Hungarian Catholic priest and martyr

János Brenner, O.Cist (/hu/; religious name: Anasztáz Brenner; 27 December 1931 - 15 December 1957) was a Hungarian Catholic priest and member of the Cistercian Order. Brenner studied for the priesthood during a period of communist persecution of religious orders. Communist authorities came to suspect him of being critical of their regime; his success as a youth chaplain made him a threat. As a consequence, he was murdered by hired men who stabbed him 32 times and inflicted severe wounds to his head using canes. He died soon after having been hurled into a ditch in the woods. The beatification took place on 1 May 2018 in Szombathely.

==Life==
János Brenner was born on 27 December 1931 in the Vas province as the second of three boys. His two brothers also became priests.

He attended a Cistercian-run grammar school in Pécs from 1941 to 1946 after the Brenners moved there. He later attended the grammar school that the Premonstratensian Canons ran and graduated from the Cistercian school in Zirc. Brenner began his novitiate in 1950 with the Cistercians at Zirc and took the religious name "Anasztáz" (Anastasius: Greek for "the resurrected").
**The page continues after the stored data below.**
Lemma read_labels_complete labels : forall i opened trailing rows,
  read_labels heap (length labels) i 1 (mk_ifstream opened (labels ++ trailing) false) rows
  = (rows ++ map (fun label => [label]) labels, mk_ifstream opened trailing false).
Proof.
  induction labels as [|label labels IH]; intros i opened trailing rows.
  - simpl. by rewrite app_nil_r.
  - cbn [length read_labels]. unfold read at 1. cbn [fail unread is_open app].
    simpl take. simpl drop. rewrite !take_0, !drop_0. cbn [length Nat.eqb negb app].
    rewrite IH, <- app_assoc. reflexivity.
Qed.

End MoreLabels.

(** X5.  When the file holds the labels its header declares, the label
    loader returns the [N] by 1 matrix of these labels, in the order of the
    file.  What the matrix held before is discarded, not appended to, and
    bytes that follow the last label are not looked at.  (The declared count
    is an [int].) *)
Theorem LoadMnistLabelFile_complete (heap : nat -> nat -> Z) (fs : FileSystem)
    (filename : string) (magic : list Z) (N : Z) (labels trailing : list Z)
    (previous : cv.Mat Z) :
  fs !! filename = Some (magic ++ SvmTrainer.be32 N ++ labels ++ trailing) ->
  length magic = 4%nat ->
  0 <= N <= INT_MAX ->
  Z.of_nat (length labels) = N ->
  SvmTrainer.LoadMnistLabelFile heap fs filename previous
  = (true, HogSvm.label_matrix labels).
Proof.
  unfold INT_MAX. intros Hfile Hmagic HN Hlen.
  unfold SvmTrainer.LoadMnistLabelFile, SvmTrainer.open.
  rewrite Hfile. cbn [SvmTrainer.is_open negb].
  destruct magic as [|m0 [|m1 [|m2 [|m3 [|]]]]]; try discriminate. clear Hmagic.
  destruct (ReadInt_any4 true m0 m1 m2 m3 (SvmTrainer.be32 N ++ labels ++ trailing))
    as [magicNumber EmagicNumber].
  cbn [app]. rewrite EmagicNumber.
  rewrite ReadInt_be32 by lia. cbv zeta.
  replace (Z.to_nat N) with (length labels) by lia.
  rewrite read_labels_complete. simpl. unfold HogSvm.label_matrix.
  rewrite Hlen. reflexivity.
Qed.

Lemma LoadMnistLabelFile_complete_witness :
  SvmTrainer.LoadMnistLabelFile Toy.zeroed
    {[ "labels"%string := [0; 0; 8; 1] ++ SvmTrainer.be32 3 ++ [7; 0; 4] ++ [9] ]}
    "labels" (HogSvm.label_matrix [1; 1])
  = (true, HogSvm.label_matrix [7; 0; 4]).
Proof.
  apply (LoadMnistLabelFile_complete Toy.zeroed _ "labels" [0; 0; 8; 1] 3 [7; 0; 4] [9]
           (HogSvm.label_matrix [1; 1]));
    try reflexivity; vm_compute; split; congruence.
Defined.

(** ** The two-stage pipeline as a whole (RealtimeDigitClassifier.cpp) *)

Section GatingLaw.
Import RealtimeDigitClassifier.
Context `{cv.ImgProc} `{cv.StatModel}.
Variables classifier detector : HogSvm.HogSvm.

Lemma accounts_for_nothing st : accounts_for classifier detector [] st st.
Proof. unfold accounts_for. simpl. rewrite !app_nil_r. repeat split; constructor. Qed.

(** One contour: its region is handled when the crop of its rectangle
    passes, and nothing is done when it raises. *)
Lemma ProcessContour_region roi contour st :
  match padded_image (frame st) (rect_of roi contour) with
  | Some image =>
      (ProcessContour classifier detector roi contour st).1 = Some tt
      /\ accounts_for classifier detector [(rect_of roi contour, image)] st
           (ProcessContour classifier detector roi contour st).2
  | None => ProcessContour classifier detector roi contour st = (None, st)
  end.
Proof.
  unfold accounts_for, rect_of.
  unfold ProcessContour, mbind, Proc_bind, get_frame, may_raise, predict, rng_uniform, draw.
  simpl. destruct (padded_image _ _) as [image|] eqn:Eimage; simpl; [|reflexivity].
  unfold gated_calls, gated_detection, detections. simpl.
  destruct (F32.ltb _ _) eqn:Epos; simpl.
  - repeat (destruct (cv.uniform _ _ _) as [? ?]; simpl).
    rewrite !omap_app, <- !app_assoc. simpl.
    split; [reflexivity|].
    split; [reflexivity|]. split; [reflexivity|]. split; [reflexivity|].
    constructor; [exact Eimage | constructor].
  - rewrite app_nil_r.
    split; [reflexivity|].
    split; [reflexivity|]. split; [reflexivity|]. split; [reflexivity|].
    constructor; [exact Eimage | constructor].
Qed.

(** The contours in their order: the regions handled are those of
    [regions_of], and all of them when the loop ends without exception. *)
Lemma ProcessContours_regions roi contours : forall st,
  accounts_for classifier detector (regions_of (frame st) roi contours) st
    (ProcessContours classifier detector roi contours st).2
  /\ ((ProcessContours classifier detector roi contours st).1 = Some tt ->
      map fst (regions_of (frame st) roi contours) = map (rect_of roi) contours).
Proof.
  induction contours as [|contour rest IH]; intros st; cbn [ProcessContours regions_of].
  - split; [apply accounts_for_nothing | reflexivity].
  - unfold mbind, Proc_bind.
    pose proof (ProcessContour_region roi contour st) as Hone.
    destruct (padded_image (frame st) (rect_of roi contour)) as [image|].
    + destruct Hone as [Hret (Hf1 & Hc1 & Hd1 & Hr1)].
      destruct (ProcessContour classifier detector roi contour st) as [[[]|] st1];
        cbn [fst snd] in Hret, Hf1, Hc1, Hd1; [|discriminate].
      destruct (IH st1) as [(Hf2 & Hc2 & Hd2 & Hr2) Hall].
      rewrite Hf1 in Hf2, Hc2, Hd2, Hr2, Hall.
      cbn [flat_map] in Hc1, Hd1. rewrite app_nil_r in Hc1, Hd1.
      split.
      * unfold accounts_for. cbn [flat_map fst snd].
        split; [exact Hf2|].
        split; [by rewrite Hc2, Hc1, <- app_assoc|].
        split; [by rewrite Hd2, Hd1, <- app_assoc|].
        constructor; [by inversion Hr1 | exact Hr2].
      * intros Hreturns. cbn [map fst]. f_equal. by apply Hall.
    + rewrite Hone. split; [apply accounts_for_nothing | discriminate].
Qed.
But a few months after, he had to interrupt his monastic formation when the communist regime began to suppress all religious houses in Hungary. The novice master, Lawrence Sigmond, sought to protect the young men undergoing formation and thus moved them from the abbey, placing them with families in private apartments. The clandestine novices met for formation and fellowship. Brenner was able to attend a diocesan seminary while staying in touch with Sigmond; he studied in Budapest and in Győr. On 19 June 1955, Janos was ordained to the priesthood in the diocesan cathedral of Szombathely by Bishop Sándor Kovács.
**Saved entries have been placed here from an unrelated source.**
(** ** The month on display and the view *)



(** ** Adding a category, again *)

(** X21.  A category that was added is selected in the form, and it cannot
    be added twice: typing its name again, with white space around it or
    not, is refused with the "Category already exists." alert and changes
    nothing. *)
Theorem category_cannot_be_added_twice {num : Type} (s : AppState num) :
  let name := trim (newCategoryName s) in
  let s1 := snd (handleAddNewCategory s) in
  name <> "" ->
  ~ In name (Categories.get (categories s) (Form.type (newTransaction s))) ->
  Form.category (newTransaction s1) = name
  /\ Form.type (newTransaction s1) = Form.type (newTransaction s)
  /\ newCategoryName s1 = ""
  /\ forall text, trim text = name ->
       handleAddNewCategory (setNewCategoryName text s1)
       = (Some (mkAlert "Error" "Category already exists."),
          setNewCategoryName text s1).
Proof.
  intros name s1 Hne Hnin.
  assert (Hs1 : s1 = setIsAddingCategory false
                       (setNewCategoryName ""
                          (setNewTransaction
                             (Form.withCategory (newTransaction s) name)
                             (setCategories
                                (Categories.set (categories s)
                                   (Form.type (newTransaction s))
                                   (Categories.get (categories s)
                                      (Form.type (newTransaction s))
                                    ++ [name]))
                                s)))).
  { subst s1. unfold handleAddNewCategory. fold name.
    apply String.eqb_neq in Hne. rewrite Hne.
    destruct (includes _ name) eqn:I; [|reflexivity].
    apply includes_In in I. contradiction. }
  rewrite Hs1. simpl. repeat split.
  intros text Htext. unfold handleAddNewCategory. simpl. rewrite Htext.
  apply String.eqb_neq in Hne. rewrite Hne.
  rewrite Categories_get_set_same.
  replace (includes _ name) with true; [reflexivity|].
  symmetry. apply includes_In, in_or_app. right. simpl. auto.
Qed.
(** The URL effect on a state that [navigate] left on an [https://] URL. *)
Lemma afterRender_https (s0 s1 : State) (host : Js.str) :
  url s1 = Js.lit "https://" ++ host ->
  internalPage s1 = external ->
  exists s', afterRender s0 s1 = Some s'
    /\ internalPage s' = external /\ url s' = url s1
    /\ searchResults s' = searchResults s1.
Proof.
  intros U P. unfold afterRender.
  destruct (Js.eqb (url s1) (url s0)); [exists s1; auto|].
  unfold syncUrl. rewrite U.
  change (Js.eqb (Js.lit "https://" ++ host) newtabUrl) with false.
  change (Js.startsWith (Js.lit "chimera://search") (Js.lit "https://" ++ host))
    with false.
  cbv iota. eexists. split; [reflexivity|]. simpl. auto.
Qed.

Lemma wf_best_coffee_shop : Js.wf (Js.lit "best coffee shop").
Proof. unfold Js.wf. repeat (constructor; [reflexivity|]). constructor. Qed.




(** A dotted input that begins with [http] is kept as it is, without a
    scheme. *)
Lemma dotted_input_beginning_with_http :
  exists s',
    dispatch sampleAmbient (Navigate (Js.lit "httpbin.org")) (initialState 0) = Some s'
    /\ internalPage s' = external
    /\ url s' = Js.lit "httpbin.org".
Proof.
  eexists. split; [vm_compute; reflexivity|]. split; reflexivity.
Qed.

(** A query with an unpaired surrogate: [encodeURIComponent] throws, no URL
    is committed and the stack is as before. *)
Lemma unpaired_surrogate_not_committed (amb : Ambient) (s : State) :
  committedUrl [55357%N] = None
  /\ url (navigate amb [55357%N] s) = url s
  /\ history (navigate amb [55357%N] s) = history s
  /\ internalPage (navigate amb [55357%N] s) = search.
Proof. repeat split. Qed.

(** A search URL typed with a malformed escape takes the component down
    when the URL effect decodes it. *)
Lemma malformed_escape_unmounts :
  dispatch sampleAmbient (Navigate (Js.lit "chimera://search?q=%")) (initialState 0)
  = None.
Proof. vm_compute. reflexivity. Qed.

(** ** Back onto a search *)

(** The URL effect on a search URL made by [navigate]: the query is the one
    that was encoded, and results already on display stay. *)
Lemma syncUrl_search (s : State) (q e : Js.str) :
  Js.wf q -> Js.encodeURIComponent q = Some e ->
  url s = Js.lit "chimera://search?q=" ++ e ->
  exists s', syncUrl s = Some s'
    /\ url s' = url s /\ internalPage s' = search /\ searchQuery s' = q
    /\ searchResults s'
       = match searchResults s with [] => mockResults q | _ => searchResults s end.
Proof.
  intros W E U. unfold syncUrl. rewrite U.
  change (Js.eqb (Js.lit "chimera://search?q=" ++ e) newtabUrl) with false.
  change (Js.startsWith (Js.lit "chimera://search") (Js.lit "chimera://search?q=" ++ e))
    with true.
  cbv iota.
  rewrite (splitSecond_searchUrl e (encode_no_equals_sign _ q e (le_n _) E)).
  rewrite (decode_encode q e W E).
  eexists. split; [reflexivity|].
  destruct (searchResults s) eqn:R; simpl; rewrite ?R, ?U; auto.
Qed.

(** Back onto the URL of an earlier search: the query is restored, the
    results on display are not replaced. *)
Lemma back_to_search_keeps_results (amb : Ambient) (s : State) (q e : Js.str) :
  (0 < historyIndex s)%Z ->
  index (history s) (historyIndex s - 1) = Some (Js.lit "chimera://search?q=" ++ e) ->
  Js.wf q -> Js.encodeURIComponent q = Some e ->
  url s <> Js.lit "chimera://search?q=" ++ e ->
  searchResults s <> [] ->
  exists s', dispatch amb Back s = Some s'
    /\ historyIndex s' = (historyIndex s - 1)%Z
    /\ url s' = Js.lit "chimera://search?q=" ++ e
    /\ internalPage s' = search /\ searchQuery s' = q
    /\ searchResults s' = searchResults s.
Proof.
  intros P I W E NU NR. unfold dispatch, handle, handleBack.
  destruct (0 <? historyIndex s)%Z eqn:C; [|lia]. rewrite I.
  unfold afterRender.
  set (s1 := setUrl _ _).
  assert (U1 : url s1 = Js.lit "chimera://search?q=" ++ e) by reflexivity.
  replace (Js.eqb (url s1) (url s)) with false
    by (symmetry; apply eqb_neq; rewrite U1; congruence).
  destruct (syncUrl_search s1 q e W E U1) as (s' & S & U' & P' & Q' & R').
  exists s'. split; [exact S|].
  apply syncUrl_stack in S as (_ & HI & _).
  rewrite HI, U', P', Q', R'. repeat split; try reflexivity.
  change (searchResults s1) with (searchResults s).
  destruct (searchResults s); [contradiction|reflexivity].
Qed.

(** ** JSON text of the ad-block cell *)

Lemma digitsValue_snoc (ds : list N) (d : N) :
  Json.digitsValue (ds ++ [d]) = (10 * Json.digitsValue ds + (Z.of_N d - 48))%Z.
Proof. unfold Json.digitsValue. rewrite fold_left_app. reflexivity. Qed.

Lemma isDigit_digit (n : N) : Json.isDigit (48 + n mod 10) = true.
Proof.
  unfold Json.isDigit. apply andb_true_iff. split; apply N.leb_le; lia.
Qed.

(** The digits that [digitsAcc] puts in front of the accumulator. *)
Lemma digitsAcc_spec (fuel : nat) :
  forall (n : N) (acc : Js.str),
    (n < 2 ^ N.of_nat fuel)%N -> (1 <= fuel)%nat ->
    exists ds,
      Js.digitsAcc fuel n acc = ds ++ acc
      /\ Forall (fun c => Json.isDigit c = true) ds
      /\ Json.digitsValue ds = Z.of_N n
      /\ ds <> []
      /\ (n <> 0%N -> forall d ds', ds = d :: ds' -> d <> 48%N).
Proof.
  induction fuel as [|fuel IH]; intros n acc Hn Hf; [lia|].
  cbn [Js.digitsAcc]. cbv zeta.
  destruct (n / 10 =? 0)%N eqn:E; [apply N.eqb_eq in E|apply N.eqb_neq in E].
  - exists [(48 + n mod 10)%N]. split; [reflexivity|].
    split; [constructor; [apply isDigit_digit|constructor]|].
    split; [unfold Json.digitsValue; simpl; lia|].
    split; [discriminate|].
    intros Hn0 d ds' [= <- <-]. lia.
  - assert (P2 : (2 ^ N.of_nat (S fuel) = 2 * 2 ^ N.of_nat fuel)%N).
    { rewrite Nat2N.inj_succ, N.pow_succ_r'. reflexivity. }
    assert (Hf' : (1 <= fuel)%nat).
    { destruct fuel; [|lia]. simpl in Hn. lia. }
    destruct (IH (n / 10)%N ((48 + n mod 10)%N :: acc)) as (ds & Hd & Hall & Hval & Hne & Hhd).
    { rewrite P2 in Hn. set (P := (2 ^ N.of_nat fuel)%N) in *. clearbody P. lia. }
    { exact Hf'. }
    exists (ds ++ [(48 + n mod 10)%N]).
    split; [rewrite Hd, <- app_assoc; reflexivity|].
    split; [apply Forall_app; split; [exact Hall|constructor; [apply isDigit_digit|constructor]]|].
    split; [rewrite digitsValue_snoc, Hval; lia|].
    split; [destruct ds; discriminate|].
    intros _ d ds' Heq. destruct ds as [|d0 ds0]; [contradiction|].
    injection Heq as <- _. exact (Hhd E d0 ds0 eq_refl).
Qed.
Brenner's first assignment was to be a chaplain in St. Gotthard, a parish which had over previous centuries been in Cistercian care and site of a former monastery. After the communists made personal threats against the enthusiastic and idealistic chaplain, his bishop offered to send Brenner elsewhere, but he said, "I'm not afraid" and affirmed his desire to remain where he was.

Around midnight on 15 December, 1957 (Brenner was preparing his sermon for 16 December) he was called to give last rites to a supposedly ill man in a neighboring town; he failed to realize that it was a trap. The 17-year-old boy who summoned him had been known to Brenner as an altar server. The young priest took anointing oils and the Eucharist with him in his bag. He was soon ambushed in the woods and stabbed 32 times. He was found dead that morning, earning him the title "Hungarian Tarcisius," since that martyr had died in similar circumstances.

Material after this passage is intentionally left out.